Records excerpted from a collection
(** *** Loops over nested ranges *)

Lemma for_pure_ext {A St : Type} (l : list A) (body body' : A -> St -> St)
    (s : St) :
  (forall a s', a ∈ l -> body a s' = body' a s') ->
  for_pure l body s = for_pure l body' s.
Proof.
  revert s. induction l as [|a l IH]; intros s Hb; [done|].
  rewrite !for_pure_cons, Hb by (by left). apply IH.
  intros a' s' Ha'. apply Hb. by right.
Qed.

Lemma for_pure_map {A B St : Type} (h : A -> B) (l : list A)
    (body : B -> St -> St) (s : St) :
  for_pure (map h l) body s = for_pure l (fun a => body (h a)) s.
Proof.
  revert s. induction l as [|a l IH]; intros s; [done|].
  cbn [map]. by rewrite !for_pure_cons, IH.
Qed.

Lemma for_pure_bind {A B St : Type} (g : A -> list B) (l : list A)
    (body : B -> St -> St) (s : St) :
  for_pure (l ≫= g) body s = for_pure l (fun a => for_pure (g a) body) s.
Proof.
  revert s. induction l as [|a l IH]; intros s; [done|].
  change ((a :: l) ≫= g) with (g a ++ (l ≫= g)).
  by rewrite for_pure_app, for_pure_cons, IH.
Qed.

(** A loop of writes into an array, read back at one index: the value of
    the last write to it, or the initial value. *)
Lemma writes_value {T : Type} (idx : T -> nat * nat * nat) (val : T -> R)
    (ws : list T) (F : nat -> nat -> nat -> R) (l a b : nat) :
  let F' := for_pure ws (fun t F => upd F (idx t) (val t)) F in
  ((forall t, t ∈ ws -> idx t <> (l, a, b)) /\ F' l a b = F l a b)
  \/ (exists t, t ∈ ws /\ idx t = (l, a, b) /\ F' l a b = val t).
Proof.
  revert F. induction ws as [|t ws IH]; intros F; cbv zeta.
  - left. split; [|done]. by intros t H%elem_of_nil.
  - rewrite for_pure_cons.
    destruct (IH (upd F (idx t) (val t))) as [[Hno Heq]|(t' & Hin & Hidx & Heq)].
    + cbv zeta in Heq.
      destruct (decide ((l, a, b) = idx t)) as [Hhit|Hmiss].
      * right. exists t. split; [by left|]. split; [done|].
        rewrite Heq. unfold upd. by rewrite decide_True.
      * left. split.
        -- intros t0 [->|H0]%elem_of_cons; [congruence|by apply Hno].
        -- rewrite Heq. unfold upd. by rewrite decide_False.
    + right. exists t'. split; [by right|]. done.
Qed.

(** *** The loops of [small_d_weight] over array indices *)

(** The spin projection, doubled, at the array index [a]. *)
Definition m_of (n a : nat) : Z := (- Z.of_nat n + 2 * Z.of_nat a)%Z.

(** The values of [k / 2] visited by the innermost loop. *)
Definition Krange (n a b : nat) : list nat :=
  seq (b - a) (S (Nat.min (n - a) b) - (b - a)).

Lemma elem_of_Krange (n a b K : nat) :
  (a <= n)%nat -> (b <= n)%nat ->
  K ∈ Krange n a b <-> (b - a <= K /\ K <= n - a /\ K <= b)%nat.
Proof. intros Ha Hb. unfold Krange. rewrite elem_of_seq. lia. Qed.

Lemma half_double (z : Z) : (2 * z / 2 = z)%Z.
Proof. rewrite Z.mul_comm. apply Z.div_mul. lia. Qed.

Lemma seq_from (s c : nat) : seq s c = map (fun i => (s + i)%nat) (seq 0 c).
Proof.
  change (map (fun i => (s + i)%nat) (seq 0 c)) with (Nat.add s <$> seq 0 c).
  rewrite fmap_add_seq. f_equal. lia.
Qed.

Lemma py_range3_spins (n : nat) :
  py_range3 (- Z.of_nat n) (Z.of_nat n + 1) 2 = map (m_of n) (seq 0 (S n)).
Proof.
  unfold py_range3.
  replace (Z.of_nat n + 1 - - Z.of_nat n + 2 - 1)%Z
    with (2 * (Z.of_nat n + 1))%Z by lia.
  rewrite half_double. replace (Z.to_nat (Z.of_nat n + 1)) with (S n) by lia.
  reflexivity.
Qed.

Lemma py_range3_index (n : nat) :
  py_range3 0 (Z.of_nat n + 1) 1 = map Z.of_nat (seq 0 (S n)).
Proof.
  unfold py_range3.
  replace (Z.of_nat n + 1 - 0 + 1 - 1)%Z with (Z.of_nat n + 1)%Z by lia.
  rewrite Z.div_1_r. replace (Z.to_nat (Z.of_nat n + 1)) with (S n) by lia.
  apply map_ext. intros i. lia.
Qed.

Lemma py_range3_k (n a b : nat) :
  (a <= n)%nat -> (b <= n)%nat ->
  py_range3 (Z.max 0 (m_of n b - m_of n a))
            (Z.min (Z.of_nat n - m_of n a) (Z.of_nat n + m_of n b) + 1) 2
  = map (fun K => (2 * Z.of_nat K)%Z) (Krange n a b).
Proof.
  intros Ha Hb. unfold py_range3, Krange, m_of.
  set (lo := (b - a)%nat). set (hi := Nat.min (n - a) b).
  replace (Z.max 0 (- Z.of_nat n + 2 * Z.of_nat b
                    - (- Z.of_nat n + 2 * Z.of_nat a)))
    with (2 * Z.of_nat lo)%Z by lia.
  replace (Z.min (Z.of_nat n - (- Z.of_nat n + 2 * Z.of_nat a))
                 (Z.of_nat n + (- Z.of_nat n + 2 * Z.of_nat b))
           + 1 - 2 * Z.of_nat lo + 2 - 1)%Z
    with (2 * Z.of_nat (S hi - lo))%Z by lia.
  rewrite half_double, Nat2Z.id, (seq_from lo), map_map.
  apply map_ext. intros i. lia.
Qed.

(** The value written for the indices [a], [b] and [k = 2 K]. *)
Definition wval (n a b K : nat) : R :=
  (-1) ^ (K + a - b)
  * sqrt (1 * INR (fact a) * INR (fact (n - a))
            * INR (fact b) * INR (fact (n - b)))
  / (INR (fact (n - a - K)) * INR (fact (b - K))
     * INR (fact (K + a - b)) * INR (fact K)).

Lemma f_double (x : nat) : f (2 * Z.of_nat x) = INR (fact x).
Proof. unfold f. by rewrite half_double, Nat2Z.id. Qed.

Lemma weight_value_index (n a b K : nat) :
  (a <= n)%nat -> (b <= n)%nat -> K ∈ Krange n a b ->
  weight_value (Z.of_nat n) (m_of n a) (m_of n b) (2 * Z.of_nat K)
  = wval n a b K.
Proof.
  intros Ha Hb HK. apply elem_of_Krange in HK; [|done..].
  unfold weight_value, wval, minus_one_pow, m_of. cbv zeta.
  replace (Z.of_nat n + (- Z.of_nat n + 2 * Z.of_nat a))%Z
    with (2 * Z.of_nat a)%Z by lia.
  replace (Z.of_nat n - (- Z.of_nat n + 2 * Z.of_nat a))%Z
    with (2 * Z.of_nat (n - a))%Z by lia.
  replace (Z.of_nat n + (- Z.of_nat n + 2 * Z.of_nat b))%Z
    with (2 * Z.of_nat b)%Z by lia.
  replace (Z.of_nat n - (- Z.of_nat n + 2 * Z.of_nat b))%Z
    with (2 * Z.of_nat (n - b))%Z by lia.
  replace (2 * Z.of_nat (n - a) - 2 * Z.of_nat K)%Z
    with (2 * Z.of_nat (n - a - K))%Z by lia.
  replace (2 * Z.of_nat b - 2 * Z.of_nat K)%Z
    with (2 * Z.of_nat (b - K))%Z by lia.
  replace (2 * Z.of_nat K + (- Z.of_nat n + 2 * Z.of_nat a)
           - (- Z.of_nat n + 2 * Z.of_nat b))%Z
    with (2 * Z.of_nat (K + a - b))%Z by lia.
  rewrite !f_double, half_double, Nat2Z.id. reflexivity.
Qed.

Lemma weight_step_index (n a b K : nat) (F : nat -> nat -> nat -> R) :
  (a <= n)%nat -> (b <= n)%nat -> K ∈ Krange n a b ->
  weight_step (Z.of_nat n) (m_of n a) (m_of n b) (2 * Z.of_nat K)
              (tab3 (S n) F)
  = tab3 (S n) (upd F ((2 * K + a - b)%nat, a, b) (wval n a b K)).
Proof.
  intros Ha Hb HK. unfold weight_step. cbv zeta.
  rewrite weight_value_index by done.
  apply elem_of_Krange in HK; [|done..].
  rewrite set3_tab. do 2 f_equal. unfold m_of.
  replace (2 * (2 * Z.of_nat K)
           + (- Z.of_nat n + 2 * Z.of_nat a
              - (- Z.of_nat n + 2 * Z.of_nat b)))%Z
    with (2 * Z.of_nat (2 * K + a - b))%Z by lia.
  replace (- Z.of_nat n + 2 * Z.of_nat a + Z.of_nat n)%Z
    with (2 * Z.of_nat a)%Z by lia.
  replace (- Z.of_nat n + 2 * Z.of_nat b + Z.of_nat n)%Z
    with (2 * Z.of_nat b)%Z by lia.
  by rewrite !half_double, !Nat2Z.id.
Qed.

#### Goal of the exercise
Write out exactly the lines that begin at the one containing "with (2 * Z.of_nat (K + a - b))%Z by lia." and continue through the last line of the data, and only those.

#### Response box
    with (2 * Z.of_nat (K + a - b))%Z by lia.
  rewrite !f_double, half_double, Nat2Z.id. reflexivity.
Qed.

Lemma weight_step_index (n a b K : nat) (F : nat -> nat -> nat -> R) :
  (a <= n)%nat -> (b <= n)%nat -> K ∈ Krange n a b ->
  weight_step (Z.of_nat n) (m_of n a) (m_of n b) (2 * Z.of_nat K)
              (tab3 (S n) F)
  = tab3 (S n) (upd F ((2 * K + a - b)%nat, a, b) (wval n a b K)).
Proof.
  intros Ha Hb HK. unfold weight_step. cbv zeta.
  rewrite weight_value_index by done.
  apply elem_of_Krange in HK; [|done..].
  rewrite set3_tab. do 2 f_equal. unfold m_of.
  replace (2 * (2 * Z.of_nat K)
           + (- Z.of_nat n + 2 * Z.of_nat a
              - (- Z.of_nat n + 2 * Z.of_nat b)))%Z
    with (2 * Z.of_nat (2 * K + a - b))%Z by lia.
  replace (- Z.of_nat n + 2 * Z.of_nat a + Z.of_nat n)%Z
    with (2 * Z.of_nat a)%Z by lia.
  replace (- Z.of_nat n + 2 * Z.of_nat b + Z.of_nat n)%Z
    with (2 * Z.of_nat b)%Z by lia.
  by rewrite !half_double, !Nat2Z.id.
Qed.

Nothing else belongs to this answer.